Cerita di atas bukan sekadar tulisan
satir para blogger di dunia maya. Dalam praktiknya hal itu memang
benar-benar terjadi. Motif bisnis menjadi sangat dominan dalam pendirian
sebuah gereja baru. Hal ini diakui oleh Sekretaris Umum Persekutuan
Gereja Indonesia (PGI), Pdt. Gomar Gultom. Menurutnya banyak para
pendeta mengelola gereja sebagai bisnis atau perusahaan pribadi. Apalagi
di Kristen Protestan dikenal adanya istilah denominasi. Seorang diri
berhak mendirikan gereja.
“Jika dia tidak cocok dengan gereja
mereka bisa memecahkan diri dan mendirikan gereja baru. Sebab kalau
dilarang akan menyalahi ajaran Kristiani”, ungkapaku pendeta HKBP itu
kepada seorang narasumber dari sebuah ormas Islam dalam kesempatan
dialog offair di sebuah stasiun televisi swasta nasional beberapa tahun
lalu.
Tidak mengherankan jika pertumbuhan
gereja di Indonesia bak jamur di musim hujan. Data Kementerian Agama
menyebutkan bahwa pertumbuhan gereja pasca adanya Peraturan Bersama
Menteri Agama dan Dalam Negeri (PBM) sebesar 138 persen. Sementara
masjid pertumbuhannya hanya 68 persen.
Rupanya, bisnis franchise bukanlah monopoli KFC atau McDonald semata. Tetapi sudah berkembang menjadi franchise
gereja. Namanya bisnis, ada yang untung dan rugi. Karena itulah sering
didengar adanya gereja yang bangkrut dan dijual. Di negara-negara Eropa
dan Amerika, fenomena gereja dijual sangatlah banyak.

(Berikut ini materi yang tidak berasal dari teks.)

(* ================================================================== *)
(** ** The accommodation manager: how handlers end *)
(* ================================================================== *)

Section HandlerOutcomes.
Import JS Async Accommodations AccommodationsView.
Variable localeCompare : jstring -> jstring -> Z.

Local Abbreviation settle := (Async.settle Accommodations.update).
Local Abbreviation run := (Async.run Accommodations.update).
Local Abbreviation fetchBarangays :=
  (Accommodations.fetchBarangays localeCompare).

Arguments lit : simpl never.
Arguments municipality_barangays_url : simpl never.
Arguments city_barangays_url : simpl never.
Arguments municipalities_url : simpl never.
Arguments cities_url : simpl never.
Arguments sort : simpl never.

Lemma fetchAccommodations_run
    (env : remote Request Answer) (n : nat) (w : world Request State) :
  run env n fetchAccommodations w
  = World (update (setAccommodations
                     (refreshed (env n SelectAccommodations)
                                (accommodations (state w))))
                  (state w))
          (log w ++ [Issued SelectAccommodations]).
Proof.
  unfold fetchAccommodations, refreshed. cbn.
  destruct w as [[a o e m b f] l]. cbn.
  destruct (env n SelectAccommodations) as [[d|] [|]]; reflexivity.
Qed.

(** X3.  How a submission ends.  When the store reports an error the
    state is left as it was, the dialog stays open with the form as
    typed, and the list is not fetched again.  When the store accepts,
    the dialog is closed, the form is emptied, edit mode is left, the
    barangay set is emptied and the list is fetched again; the
    municipality set is kept. *)
Theorem accommodation_submit_outcome
    (s : State) (env : remote Request Answer) (n : nat)
    (w : world Request State) :
  let d := accommodationData (formData s) in
  let w' := run env n (handleSubmit s) w in
  let result : DbResult :=
    match editing s with
    | Some i => env n (UpdateAccommodation d i)
    | None => env n (InsertAccommodation d)
    end in
  let write :=
    match editing s with
    | Some i => UpdateAccommodation d i
    | None => InsertAccommodation d
    end in
  match result with
  | DbError =>
      state w' = state w /\ calls (log w') = calls (log w) ++ [write]
  | DbOk =>
      state w'
      = {| accommodations :=
             refreshed (env (Datatypes.S n) SelectAccommodations)
                       (accommodations (state w));
           isOpen := false;
           editingId := None;
           municipalities := municipalities (state w);
           barangays := [];
           formData := emptyForm |}
      /\ calls (log w') = calls (log w) ++ [write; SelectAccommodations]
  end.
Proof.
  intros d w' result write. subst d w' result write.
  unfold handleSubmit. cbn [Async.run Async.perform].
  destruct (editing s) as [i|]; cbn [Async.run];
    match goal with
    | |- context [env n ?r] => destruct (env n r)
    end; cbn [Async.run Async.perform set resetForm];
    rewrite ?fetchAccommodations_run; log_simpl; split; reflexivity.
Qed.

(** X4.  How a deletion ends.  Declined at the confirmation: nothing is
    sent to the store and the state is left as it was.  Confirmed: one
    delete of that id is sent; on an error the state is left as it was
    and the list is not fetched again, on success the list is fetched
    again and nothing else changes. *)
Theorem accommodation_delete_outcome
    (id : jstring) (env : remote Request Answer) (n : nat)
    (w : world Request State) :
  let w' := run env n (handleDelete id) w in
  if env n confirm_delete then
    match env (Datatypes.S n) (DeleteAccommodation id) with
    | DbError =>
        state w' = state w
        /\ calls (log w')
           = calls (log w) ++ [confirm_delete; DeleteAccommodation id]
    | DbOk =>
        state w'
        = update (setAccommodations
                    (refreshed
                       (env (Datatypes.S (Datatypes.S n)) SelectAccommodations)
                       (accommodations (state w))))
                 (state w)
        /\ calls (log w')
           = calls (log w)
             ++ [confirm_delete; DeleteAccommodation id; SelectAccommodations]
    end
  else
    state w' = state w /\ toasts (log w') = toasts (log w)
    /\ calls (log w') = calls (log w) ++ [confirm_delete].
Proof.
  intros w'. subst w'. unfold handleDelete. fold confirm_delete.
  cbn [Async.run]. destruct (env n confirm_delete); cbn [negb Async.run].
  - destruct (env (Datatypes.S n) (DeleteAccommodation id));
      cbn [Async.run Async.perform]; rewrite ?fetchAccommodations_run;
      log_simpl; split; reflexivity.
  - log_simpl. repeat split.
Qed.

End HandlerOutcomes.

Section Lookups.
Import JS Async Accommodations AccommodationsView.
Variable localeCompare : jstring -> jstring -> Z.

Local Abbreviation settle := (Async.settle Accommodations.update).
Local Abbreviation run := (Async.run Accommodations.update).
Local Abbreviation fetchBarangays :=
  (Accommodations.fetchBarangays localeCompare).

Arguments lit : simpl never.
Arguments municipality_barangays_url : simpl never.
Arguments city_barangays_url : simpl never.
Arguments municipalities_url : simpl never.
Arguments cities_url : simpl never.
Arguments sort : simpl never.

(** X5.  The fallback response is parsed whatever its [ok] flag.  When the
    municipality endpoint answers not-ok and the city endpoint answers at
    all, the body of the city response decides: an array of records
    replaces the barangay set (in the order of [sort], every record kept),
    a falsy body empties it, and in both cases no toast is shown and
    nothing else in the state changes. *)
Theorem barangay_fallback_ignores_ok
    (code : jstring) (env : remote Request Answer) (n : nat)
    (w : world Request State) (r1 r2 : Response) (v : JsonValue)
    (bs : list GeoRecord) :
  env n (Fetch (municipality_barangays_url code)) = Some r1 ->
  ok r1 = false ->
  env (Datatypes.S n) (Fetch (city_barangays_url code)) = Some r2 ->
  env (Datatypes.S (Datatypes.S n)) (ReadJson r2) = Some v ->
  records v = Some bs ->
  let w' := run env n (fetchBarangays code) w in
  state w' = update (setBarangays (barangaysOf localeCompare bs)) (state w)
  /\ Permutation (barangays (state w')) (map barangay_of bs)
  /\ (v = JFalsy -> barangays (state w') = [])
  /\ toasts (log w') = toasts (log w).
Proof.
  intros E1 Hok E2 E3 Hv w'. subst w'.
  unfold Accommodations.fetchBarangays. cbn.
  rewrite E1. cbn. rewrite Hok. cbn. rewrite E2. cbn. rewrite E3. cbn.
  rewrite Hv. cbn. log_simpl.
  split; [reflexivity|]. split; [apply sort_perm|].
  split; [|reflexivity]. intros ->. injection Hv as <-. reflexivity.
Qed.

Selain motif Kristenisasi, tidak
berlebihan bila disimpulkan salah satu motif maraknya pendirian gereja
termasuk gereja-gereja ilegal adalah untuk meraup keuntungan ekonomi.
Kesimpulan inilah yang membuat akun @7udas_Isk menjawab sendiri
pertanyaan satirnya: apa bedanya gereja dengan Alfamart atau Indomaret?,
dengan jawaban, “Nggak ada bedanya.” Wallahu a’lam bissawab.